As a couple, Tom and Lisa tell me they find it hard to meet people while traveling as everyone around them doesn't want to impose on their symbiotic mind-meld of true coupledom (like pan-dimensional beings of pure energy). I tell them it's just as hard as an individual but I guess everyone just needs to be more socially engaging.
The rest of my time in Pai was spent drinking beer on the river watching the fire lanterns rise to their altitudes of equilibrium, riding a mountain bike to a waterfall and then on into the hills - waaay too far, as a thunderstorm caught me on the way back, and celebrating Australia Day with the only other Australian in town. I woke up covered in Australian flag stickers.
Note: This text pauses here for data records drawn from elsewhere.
Lemma token_fuel_enough fuel :
  (forall n s, room 2 n s -> (0 < n < fuel)%nat ->
     outcome (pred n) (pull_next_token fuel) s (token_or_end n))
  /\ (forall n s origin expression, room 2 n s -> (n + 1 < fuel)%nat ->
     outcome n (substitution_loop fuel origin expression) s (fun _ s' => room 2 n s')).
Proof.
  induction fuel as [|fuel [IHp IHs]]; split; intros n s; [lia|lia| |].
  - intros Hr Hf. cbn [pull_next_token]. apply outcome_bind.
    eapply outcome_weaken; [by apply next_char_whitespace_room|done|]. intros c s' [Hc Hw].
    destruct (c =? -1) eqn:E1.
    { apply outcome_ret. split; [|done]. apply after_read_room in Hc. eapply room_le; eauto. }
    apply Z.eqb_neq in E1. destruct (after_read_real _ _ _ _ Hc E1) as [Hn Hr']. simpl in Hr'.
    assert (Hdone : forall t s2, token_room (pred n) t s2 -> token_or_end n t s2).
    { intros t s2 [H2 _]. split; [eapply room_le; eauto; lia|done]. }
    destruct (c =? 10) eqn:E2.
    { apply outcome_bind, outcome_get, outcome_bind. red; simpl. apply outcome_ret, Hdone.
      split; [|done]. apply room_line. eapply room_le; eauto. }
    apply Z.eqb_neq in E2. eapply outcome_weaken; [apply (token_from_room n); auto|done|done].
    intros s2 Hs2. apply pull_substitution_room; [done|]. intros origin s3 Hn3 Hs3. apply IHs; [done|lia].
  - intros origin expression Hr Hf. cbn [substitution_loop]. apply outcome_bind.
    assert (Hgo : forall t, t <> T_END -> forall s', (0 < n)%nat /\ room 2 (pred n) s' ->
      outcome n (let* st := se_get in let* ws := saver_check t (line_number st) in
                 substitution_loop fuel origin (append_ws ws expression ++ [t])) s' (fun _ s2 => room 2 n s2)).
    { intros t _ s' [Hn Hs']. apply outcome_bind, outcome_get, outcome_bind.
      eapply outcome_weaken; [by apply saver_check_room|done|]. intros ws s2 Hs2.
      eapply (outcome_weaken (pred n)); [apply IHs; [done|lia]|lia|].
      intros ? s3 H3; cbv beta in H3. eapply room_le; eauto; lia. }
    destruct (decide (n = 0%nat)) as [->|Hn0].
    { destruct (no_chars_end fuel s) as (s' & E & Hs'); [done|lia|]. red. rewrite E. done. }
    eapply (outcome_weaken (pred n)); [apply IHp; [done|lia]|lia|]. intros t s' [Hs' Hp].
    destruct t; try (apply Hgo; [done|by apply Hp]).
    + exact Hs'.
    + by apply outcome_ret.
Qed.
The next day was a work of timing genius. I got to the bus station at a random time in the morning, just making it for the trip back to Chiang Mai, where I walked straight into the dentist's for my second appointment without putting down my pack, then driven by the plush Dentistmobile back to the Chiang Mai bus terminal in time for the last bus to Chiang Rai. The Dentistmobile was so classy they needed two dental workers in the car - one to drive and one to open the door for me at my destination.
Now, my timing hasn't always been the best in Thailand - I arrived days after the full moon - the only one for about 280 years with a decade turnover in it - and left days before the next one, nicely bypassing the notorious Full Moon Parties. But there is one department in which my timing has been impeccable: milk. The very month in which I was inhabiting Thailand was the very month in which 830ml milk bottles were on special at 7/11 and I can tell you I spent a fair whack of my budget on them.
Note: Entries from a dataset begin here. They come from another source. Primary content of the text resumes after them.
(** Its tests are inverted: nothing is ever left unquoted. *)
Lemma always_quoted s : render_string_unquoted_if_possible s = render_json_string s.
Proof.
  destruct s as [|c s]; [done|]. unfold render_string_unquoted_if_possible.
  destruct (is_digit c) eqn:E; [|done]. cbn [negb]. case_match; [done|]. cbn [existsb].
  by rewrite E, orb_true_r.
Qed.

Definition has_funky_chars (s : str) : bool :=
  match s with
  | [] => false
  | first :: rest =>
      if negb (is_alpha first) then true
      else existsb (fun c => negb (is_alnum c || Ascii.eqb c "-"%char || Ascii.eqb c "_"%char)) rest
  end.

Definition render_element (f : str) : str :=
  if has_funky_chars f || bool_decide (f = []) then render_json_string f else f.

Fixpoint append_to_stream (p : Path) (s : str) : str :=
  match p with
  | One f => s ++ render_element f
  | More f r => append_to_stream r ((s ++ render_element f) ++ $".")
  end.

Definition render (p : Path) : str := append_to_stream p [].
Definition path_to_string (p : Path) : str := append_to_stream p $"Path(" ++ $")".

(** [ConfigImplUtil::join_path]. *)
Definition join_path (keys : list str) : res path_exn str :=
  p ← path_of_keys keys; Ok (render p).

(** ** The elements of a path *)

Fixpoint path_elements (p : Path) : list str :=
  match p with One f => [f] | More f r => f :: path_elements r end.

Definition ptr_elements (p : option Path) : list str := from_option path_elements [] p.

Fixpoint of_elements (l : list str) : option Path :=
  match l with [] => None | f :: l' => Some (make_path f (of_elements l')) end.

Lemma elements_make f r : path_elements (make_path f r) = f :: ptr_elements r.
Proof. by destruct r. Qed.

Lemma elements_first p : path_elements p = first p :: ptr_elements (remainder p).
Proof. by destruct p. Qed.

Lemma ptr_elements_inj p q : ptr_elements p = ptr_elements q -> p = q.
Proof.
  assert (Hp : forall p q, path_elements p = path_elements q -> p = q).
  { clear. intros p. induction p as [f|f r IH]; intros [g|g q]; simpl; intros E; simplify_eq; try done.
    - by destruct q.
    - by destruct r.
    - f_equal. by apply IH. }
  destruct p as [p|], q as [q|]; simpl; intros E; [f_equal; auto| | |done];
    [destruct p; done|destruct q; done].
Qed.

Lemma of_elements_spec l : ptr_elements (of_elements l) = l.
Proof. induction l as [|f l IH]; simpl; [done|]. by rewrite elements_make, IH. Qed.

Lemma ptr_of_elements p l : ptr_elements p = l -> p = of_elements l.
Proof. intros E. apply ptr_elements_inj. by rewrite of_elements_spec. Qed.

Lemma pop_keys_elements keys r :
  ptr_elements (pop_keys keys r) = reverse keys ++ ptr_elements r.
Proof.
  revert r. induction keys as [|k keys IH]; intros r; simpl; [done|].
  rewrite IH, reverse_cons, <- app_assoc. simpl. by rewrite elements_make.
Qed.

Lemma push_path_keys p keys : push_path p keys = reverse (path_elements p) ++ keys.
Proof.
  revert keys. induction p as [f|f r IH]; intros keys; simpl; [done|].
  rewrite IH, reverse_cons, <- app_assoc. done.
Qed.

(** An open builder holds [l] when its stack is [l] reversed. *)
Definition holds (pb : PathBuilder) (l : list str) : Prop := _result pb = None /\ _keys pb = reverse l.

Lemma holds_new : holds new_builder [].
Proof. done. Qed.

Lemma append_key_holds pb l k : holds pb l -> exists pb', append_key k pb = Ok pb' /\ holds pb' (l ++ [k]).
Proof.
  intros [Hr Hk]. unfold append_key, check_can_append. rewrite Hr. simpl. eexists. split; [done|].
  split; simpl; [done|]. by rewrite reverse_app, Hk.
Qed.

Lemma append_path_holds pb l p :
  holds pb l -> exists pb', append_path (Some p) pb = Ok pb' /\ holds pb' (l ++ path_elements p).
Proof.
  intros [Hr Hk]. unfold append_path, check_can_append. rewrite Hr. simpl. eexists. split; [done|].
  split; simpl; [done|]. by rewrite push_path_keys, reverse_app, Hk.
Qed.

Lemma append_keys_holds keys pb l :
  holds pb l -> exists pb', append_keys keys pb = Ok pb' /\ holds pb' (l ++ keys).
Proof.
  revert pb l. induction keys as [|k keys IH]; intros pb l Hp; simpl.
  - exists pb. by rewrite app_nil_r.
  - destruct (append_key_holds pb l k Hp) as (pb' & -> & Hp'). simpl.
    destruct (IH _ _ Hp') as (pb2 & -> & Hp2). exists pb2. by rewrite <- app_assoc in Hp2.
Qed.

Lemma append_paths_holds ps pb l :
  holds pb l -> exists pb', append_paths ps pb = Ok pb' /\ holds pb' (l ++ concat (map path_elements ps)).
Proof.
  revert pb l. induction ps as [|p ps IH]; intros pb l Hp; simpl.
  - exists pb. by rewrite app_nil_r.
  - destruct (append_path_holds pb l p Hp) as (pb' & E & Hp').
    rewrite E. simpl. destruct (IH _ _ Hp') as (pb2 & -> & Hp2). exists pb2. by rewrite <- app_assoc in Hp2.
Qed.

Lemma result_holds pb l : holds pb l -> (result pb).1 = of_elements l.
Proof.
  intros [Hr Hk]. apply ptr_of_elements. unfold result. rewrite Hr, Hk. simpl.
  rewrite pop_keys_elements, reverse_involutive. simpl. by rewrite app_nil_r.
Qed.

(** ** The operations, by the elements *)

Lemma path_of_keys_spec l : l <> [] -> path_of_keys l = Ok (make_path (hd [] l) (of_elements (tl l))).
Proof.
  destruct l as [|f [|g l]]; [done|done|]. intros _. unfold path_of_keys.
  destruct (append_keys_holds (g :: l) new_builder [] holds_new) as (pb & -> & Hp).
  simpl mbind. by rewrite (result_holds _ _ Hp).
Qed.

Lemma parent_loop_holds p pb l :
  holds pb l -> exists pb', parent_loop p pb = Ok pb' /\ holds pb' (l ++ removelast (path_elements p)).
Proof.
  revert pb l. induction p as [f|f r IH]; intros pb l Hp; simpl.
  - exists pb. by rewrite app_nil_r.
  - destruct (append_key_holds pb l f Hp) as (pb' & -> & Hp'). simpl.
    destruct (IH _ _ Hp') as (pb2 & -> & Hp2). exists pb2. split; [done|].
    rewrite <- app_assoc in Hp2. destruct (path_elements r) eqn:E; [by destruct r|done].
Qed.

Lemma path_size_elements p : path_size p = length (path_elements p).
Proof. induction p; simpl; auto. Qed.

Lemma sub_path_from_elements n p : ptr_elements (sub_path_from n p) = drop n (ptr_elements p).
Proof.
  revert p. induction n as [|n IH]; intros p; [by rewrite drop_0|]. destruct p as [p|]; simpl; [|done].
  rewrite IH. by destruct p; simpl; rewrite ?drop_nil.
Qed.
Lemma add_path_loop_chars fuel text buf :
  (length text <= fuel)%nat -> add_path_loop fuel buf false text = fold_left path_char text buf.
Proof.
  revert text buf. induction fuel as [|fuel IH]; intros text buf Hl.
  - destruct text; simpl in Hl; [|lia]. simpl. by rewrite on_back_nil.
  - cbn [add_path_loop]. destruct (find_char "." text) as [i|] eqn:E.
    + apply find_char_Some in E as (Ht & Hnot & Hi). rewrite IH by (rewrite length_drop; lia).
      transitivity (fold_left path_char (take i text ++ dot :: drop (S i) text) buf);
        [|by change dot with "."%char; rewrite <- Ht].
      by rewrite fold_left_app, (path_char_plain (take i text)) by done.
    + apply find_char_None in E. by rewrite path_char_plain.
Qed.

Lemma add_unquoted buf text : add_path_text buf false text = fold_left path_char text buf.
Proof. by apply add_path_loop_chars. Qed.

Lemma add_quoted buf text : add_path_text buf true text = on_back (add_text true text) buf.
Proof. unfold add_path_text. by destruct (length text). Qed.

(** The elements a text is split into. *)
Fixpoint split_dots (s : str) : str * list str :=
  match s with
  | [] => ([], [])
  | c :: s' => let '(e, es) := split_dots s' in
               if Ascii.eqb c dot then ([], e :: es) else (c :: e, es)
  end.

Definition plain_element (e : str) : Element := mkElement e false.

Lemma path_char_split text cur b buf :
  fold_left path_char text (mkElement cur b :: buf) =
  reverse (map plain_element (split_dots text).2) ++ mkElement (cur ++ (split_dots text).1) b :: buf.
Proof.
  revert cur b buf. induction text as [|c text IH]; intros cur b buf; simpl; [by rewrite app_nil_r|].
  destruct (split_dots text) as [e es] eqn:E. unfold path_char at 2. destruct (Ascii.eqb c dot); simpl.
  - rewrite IH. simpl. rewrite reverse_cons, <- app_assoc, app_nil_r. done.
  - unfold add_text; simpl. rewrite orb_false_r, IH, <- app_assoc. done.
Qed.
As an asside, I've learnt that tolerance to lactose is one of the most recent evolutionary changes in humans, or at least those with an ancestry of pastoralism. but there is an even more recent change: colour vision. After the dinosaurs died out our newly diurnal ancestors regained colour vision by making use of a parasitic strand of DNA that accidentally duplicated the code for our eyes' cone cells. But in the last few thousand years, due to the lack of selection pressure in the wild, colour blindness is increasing dramatically as this parasite is being removed. The upshot of all of which is this: as a colour-blind milk lover, I am the pinacle of human evolution.
I'll just wait for all the biologists to stop throwing up at this appalling evolutionary logic.
Okay. Chiang Rai is similar to Chiang Mai in name only. The town itself seems devoid of life in the metaphorical sense but is surrounded by beautiful hilly country all the way up into Burma. I didn't get that far but was close after having hired a motorbike to see waterfalls, hilly villages, lots of cool snakes, hot springs, tea plantations and French tourists on 4WD tours.
Now I had this big plan of getting to the border town of Chiang Kong and settling in for the night at an internet cafe to video in to the awesome party at my old share house, but I got swept along with this general movement to cross the Mekong into Laos, then onto a two day slow boat to Luang Prabang.
This boat ride was so incredible its ramifications have lasted several weeks into the future (as in 'right now' in Felix time). Almost everyone I met here I've come across again and again everywhere else I go. Laos is one of those long skinny countries taht funnels the backpackers into one main route. I quickly formed a group and we sat on the back of the boat drinking beer and playing guitar (not me, I've lost that ability) and admiring the river villages of the Mekong. When we stopped for the night in a small town it took a while to come to terms with the fact that it had no internet and I would miss my party at home. Unfortunately, I shared a room with an American guy and spent the next week running into him and forgetting to pay him my half of the room cost. For a while after that everyone I met I ask to look out for him.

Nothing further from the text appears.